━━━ Entries shown ━━━
(** X26.  POST, PATCH and DELETE of a limit keep every stored limit well
    formed: a valid start, a known period type, and as end, for the type
    [custom], a valid date not before the start and, for the other types,
    what the [DATEONLY] attribute keeps of the computed end.  Hence a stored
    limit starting in the years 1000 to 9998 has as end the computed one,
    a valid date that is not before its start. *)
Theorem limit_routes_store_well_formed_periods
  (other : Sequelize.Dateonly) (rows : list Limit) (req : Request)
  (Hshape : Forall (LimitShape other) rows) :
  Forall (LimitShape other) (snd (post other rows req)) /\
  Forall (LimitShape other) (snd (patch other rows req)) /\
  Forall (LimitShape other) (snd (delete rows req)) /\
  (forall l y m d,
     In l rows ->
     splitYMD (period_start l) = Some (y, m, d) -> 1000 <= y <= 9998 ->
     (period_type l <> "custom" ->
      calcAutoPeriodEnd (period_type l) (period_start l)
      = Some (period_end l)) /\
     isValidISODate (period_end l) = true /\
     isAfter (period_start l) (period_end l) = false).
Proof.
  pose proof Hshape as Hall. rewrite Forall_forall in Hall.
  split; [ | split; [ | split ] ].
  - unfold post.
    destruct (checkPost req) as [sent | c] eqn:C; [ exact Hshape | ].
    destruct (Sequelize.dateText other (c_start c)) as [start | ] eqn:Ds;
      [ | exact Hshape ].
    destruct (Sequelize.dateText other (c_end c)) as [end_ | ] eqn:De;
      [ | exact Hshape ].
    destruct (findOverlappingLimit _ _ _ _ _ _); [ exact Hshape | ].
    cbn [snd]. apply Forall_app. split; [ exact Hshape | ].
    constructor; [ | constructor ].
    destruct (checkPost_inr req c C) as (T & S & R).
    eapply candidate_shape; try eassumption; reflexivity.
  - unfold patch.
    destruct (findOne rows (param_id req) (user req)) as [row | ];
      [ | exact Hshape ].
    destruct (checkPatch row req) as [sent | c] eqn:C; [ exact Hshape | ].
    destruct (Sequelize.dateText other (c_start c)) as [start | ] eqn:Ds;
      [ | exact Hshape ].
    destruct (Sequelize.dateText other (c_end c)) as [end_ | ] eqn:De;
      [ | exact Hshape ].
    destruct (findOverlappingLimit _ _ _ _ _ _); [ exact Hshape | ].
    cbn [snd]. apply Forall_forall. intros x Hx.
    apply limit_in_updateRow in Hx. destruct Hx as [-> | [Hx _]];
      [ | apply Hall; exact Hx ].
    destruct (checkPatch_inr row req c C) as (T & S & R).
    eapply candidate_shape; try eassumption; reflexivity.
  - unfold delete.
    destruct (findOne rows (param_id req) (user req)) as [row | ];
      [ | exact Hshape ].
    cbn [snd]. apply Forall_forall. intros x Hx. unfold destroy in Hx.
    apply filter_In in Hx. apply Hall. apply Hx.
  - intros l y m d Hin Es Hy.
    destruct (Hall l Hin) as (S & T & Cu & Au).
    destruct (String.eqb (period_type l) "custom") eqn:E.
    + apply String.eqb_eq in E. split; [ intros N; contradiction | ].
      apply Cu. exact E.
    + apply String.eqb_neq in E. destruct (Au E) as (ce & Ece & Dce).
      assert (Hc : computed (period_type l)).
      { unfold isPeriodType, PERIOD_TYPES in T. cbn [existsb] in T.
        unfold computed.
        destruct (String.eqb (period_type l) "week") eqn:W;
          [ apply String.eqb_eq in W; auto | ].
        destruct (String.eqb (period_type l) "month") eqn:M;
          [ apply String.eqb_eq in M; auto | ].
        destruct (String.eqb (period_type l) "year") eqn:Y;
          [ apply String.eqb_eq in Y; auto | ].
        cbn [orb] in T. rewrite orb_false_r in T.
        apply String.eqb_eq in T. contradiction. }
      destruct (auto_end_text _ _ y m d S Es Hy Hc)
        as (e & E' & C & Ve & Pe & Ps & L).
      rewrite Ece in C. injection C as <-.
      rewrite (dateText_valid other _ Ve) in Dce. injection Dce as Dce.
      rewrite <- Dce.
      split; [ intros _; exact Ece | ].
      split; [ exact Ve | ].
      rewrite (proj1 (iso_order _ _ _ _ S Ve Ps Pe)).
      apply lengthOf_positive in L. apply Z.ltb_ge. unfold msPerDay. lia.
Qed.

Lemma december_shape other :
  LimitShape other
    (mkLimit 1 7 "50.000" "month" "2025-12-01" "2025-12-31" true 80).
Proof.
  split; [ vm_compute; reflexivity | ].
  split; [ vm_compute; reflexivity | ].
  split; [ intros H; discriminate H | ].
  intros _. exists "2025-12-31". split; [ vm_compute; reflexivity | ].
  apply dateText_valid. vm_compute. reflexivity.
Qed.

Lemma limit_routes_store_well_formed_periods_witness :
  Forall (LimitShape Sequelize.isoOnly)
    [mkLimit 1 7 "50.000" "month" "2025-12-01" "2025-12-31" true 80] /\
  Forall (LimitShape Sequelize.isoOnly)
    (snd (post Sequelize.isoOnly
            [mkLimit 1 7 "50.000" "month" "2025-12-01" "2025-12-31" true 80]
            postWeek)).
Proof.
  assert (H : Forall (LimitShape Sequelize.isoOnly)
                [mkLimit 1 7 "50.000" "month" "2025-12-01" "2025-12-31"
                   true 80])
    by (constructor; [ exact (december_shape _) | constructor ]).
  split; [ exact H | ].
  apply (limit_routes_store_well_formed_periods _ _ postWeek H).
Defined.

(** *** The limits of other users *)

Lemma others_limit_updateRow u r row rows :
  NoDup (map id rows) -> In row rows -> user_id row = u -> id r = id row ->
  user_id r = u ->
  othersLimits u (updateRow r rows) = othersLimits u rows.
Proof.
  intros N Hin Hu Ei Er. unfold othersLimits, updateRow.
  assert (H : forall x, In x rows -> id x = id r -> user_id x = u).
  { intros x Hx E. assert (x = row)
      by (apply (NoDup_map_unique _ id rows); try assumption; congruence).
    subst x. exact Hu. }
  clear N Hin. induction rows as [ | h t IH]; [ reflexivity | ].
  cbn [map filter]. rewrite IH by (intros x Hx; apply H; now right).
  destruct (id h =? id r) eqn:E; [ | reflexivity ].
  apply Z.eqb_eq in E. rewrite Er, (H h (or_introl eq_refl) E).
  rewrite Z.eqb_refl. reflexivity.
Qed.

Lemma others_limit_destroy u row rows :
  NoDup (map id rows) -> In row rows -> user_id row = u ->
  othersLimits u (destroy row rows) = othersLimits u rows.
Proof.
  intros N Hin Hu. unfold othersLimits, destroy.
  assert (H : forall x, In x rows -> id x = id row -> user_id x = u).
  { intros x Hx E. assert (x = row)
      by (apply (NoDup_map_unique _ id rows); assumption).
    subst x. exact Hu. }
  clear N Hin. induction rows as [ | h t IH]; [ reflexivity | ].
  cbn [filter]. destruct (id h =? id row) eqn:E; cbn [negb].
  - rewrite IH by (intros x Hx; apply H; now right).
    apply Z.eqb_eq in E. rewrite (H h (or_introl eq_refl) E), Z.eqb_refl.
    reflexivity.
  - cbn [filter]. rewrite IH by (intros x Hx; apply H; now right).
    reflexivity.
Qed.

(** X27.  With distinct limit ids, POST, PATCH and DELETE of a limit leave the
    limits of every user other than the caller exactly as they were, and the
    progress of a limit of one user is answered 404 to every other user. *)
Theorem limit_routes_leave_other_users_alone
  (other : Sequelize.Dateonly) (rows : list Limit) (req : Request)
  (Hkey : NoDup (map id rows)) :
  let u := user req in
  othersLimits u (snd (post other rows req)) = othersLimits u rows /\
  othersLimits u (snd (patch other rows req)) = othersLimits u rows /\
  othersLimits u (snd (delete rows req)) = othersLimits u rows /\
  (forall sum stranger,
     user stranger <> u -> param_id stranger = param_id req ->
     findOne rows (param_id req) u <> None ->
     progress rows sum stranger = mkResponse 404 (Message "not found")).
Proof.
  cbv zeta. split; [ | split; [ | split ] ].
  - unfold post.
    destruct (checkPost req) as [sent | c]; [ reflexivity | ].
    destruct (Sequelize.dateText other (c_start c)); [ | reflexivity ].
    destruct (Sequelize.dateText other (c_end c)); [ | reflexivity ].
    destruct (findOverlappingLimit _ _ _ _ _ _); [ reflexivity | ].
    cbn [snd]. unfold othersLimits. rewrite filter_app. cbn [filter user_id].
    rewrite Z.eqb_refl. cbn [negb]. apply app_nil_r.
  - unfold patch.
    destruct (findOne rows (param_id req) (user req)) as [row | ] eqn:F;
      [ | reflexivity ].
    apply limit_findOne_some in F. destruct F as (Hin & Hid & Hu).
    destruct (checkPatch row req) as [sent | c]; [ reflexivity | ].
    destruct (Sequelize.dateText other (c_start c)); [ | reflexivity ].
    destruct (Sequelize.dateText other (c_end c)); [ | reflexivity ].
    destruct (findOverlappingLimit _ _ _ _ _ _); [ reflexivity | ].
    cbn [snd].
    apply (others_limit_updateRow _ _ row); try assumption; reflexivity.
  - unfold delete.
    destruct (findOne rows (param_id req) (user req)) as [row | ] eqn:F;
      [ | reflexivity ].
    apply limit_findOne_some in F. destruct F as (Hin & Hid & Hu).
    cbn [snd]. apply others_limit_destroy; assumption.
  - intros sum stranger Hu Hp Hf. unfold progress.
    destruct (findOne rows (param_id stranger) (user stranger)) as [x | ] eqn:F;
      [ exfalso | reflexivity ].
    destruct (findOne rows (param_id req) (user req)) as [row | ] eqn:G;
      [ | now apply Hf ].
    apply limit_findOne_some in F, G.
    destruct F as (Ix & Idx & Ux). destruct G as (Ir & Idr & Ur).
    assert (x = row)
      by (apply (NoDup_map_unique _ id rows); try assumption; congruence).
    subst x. congruence.
Qed.

Lemma limit_routes_leave_other_users_alone_witness :
  NoDup (map id [existingMonth]) /\
  othersLimits 7 (snd (post Sequelize.isoOnly [existingMonth] postWeek))
  = othersLimits 7 [existingMonth].
Proof.
  split; [ exact (proj1 (single_row_disjoint existingMonth)) | ].
  apply (limit_routes_leave_other_users_alone Sequelize.isoOnly
           [existingMonth] postWeek
           (proj1 (single_row_disjoint existingMonth))).
Defined.

End LimitShapeFacts.

(** ** Limit routes: the ranges of a user never intersect *)

Section LimitRanges.

Import JS JSNumber Period Limits LimitProps LimitRoutes TableProps PeriodProps.

Ltac break_check :=
  match goal with
  | |- context [match ?x with _ => _ end] => destruct x; try discriminate
  end.

(** On dates the overlap test of the query is the intersection of the
    ranges. *)
Lemma overlaps_meets l s e :
  Dated l -> isValidISODate s = true -> isValidISODate e = true ->
  (overlaps l s e = true <-> meets l s e).
Proof.
  intros [Vs Ve] Hs He. unfold overlaps, meets, JSString.ge.
  change (String.leb s (period_end l)) with (JSString.le s (period_end l)).
  rewrite andb_true_iff.
  rewrite (le_notBefore (period_start l) e Vs He).
  rewrite (le_notBefore s (period_end l) Hs Ve).
  reflexivity.
Qed.

Lemma dateText_keeps other s t :
  KeepsDates other -> Sequelize.dateText other s = Some t ->
  isValidISODate t = true.
Proof.
  intros K. unfold Sequelize.dateText.
  destruct (isValidISODate s) eqn:V.
  - intros E. injection E as <-. exact V.
  - intros E. exact (K _ _ E).
Qed.

Lemma apart_disjoint rows : Apart rows -> Disjoint rows.
Proof.
  intros (Hkey & Hd & Inv). rewrite Forall_forall in Hd.
  split; [ exact Hkey | ].
  intros a b Ha Hb Hne Hu Ht. unfold intersect.
  destruct (overlaps a (period_start b) (period_end b)) eqn:O;
    [ exfalso | reflexivity ].
  apply (Inv a b Ha Hb Hne Hu Ht).
  apply (overlaps_meets a _ _ (Hd a Ha)); [ apply Hd, Hb | apply Hd, Hb | ].
  exact O.
Qed.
━━━
▸ **Exercise brief**: Please copy, exactly as written, every line in the listing above from the line with "[ apply String.eqb_eq in M;" up to and including the line with "split; [ exact Ve | ].".

▸ **Your solution**:
          [ apply String.eqb_eq in M; auto | ].
        destruct (String.eqb (period_type l) "year") eqn:Y;
          [ apply String.eqb_eq in Y; auto | ].
        cbn [orb] in T. rewrite orb_false_r in T.
        apply String.eqb_eq in T. contradiction. }
      destruct (auto_end_text _ _ y m d S Es Hy Hc)
        as (e & E' & C & Ve & Pe & Ps & L).
      rewrite Ece in C. injection C as <-.
      rewrite (dateText_valid other _ Ve) in Dce. injection Dce as Dce.
      rewrite <- Dce.
      split; [ intros _; exact Ece | ].
      split; [ exact Ve | ].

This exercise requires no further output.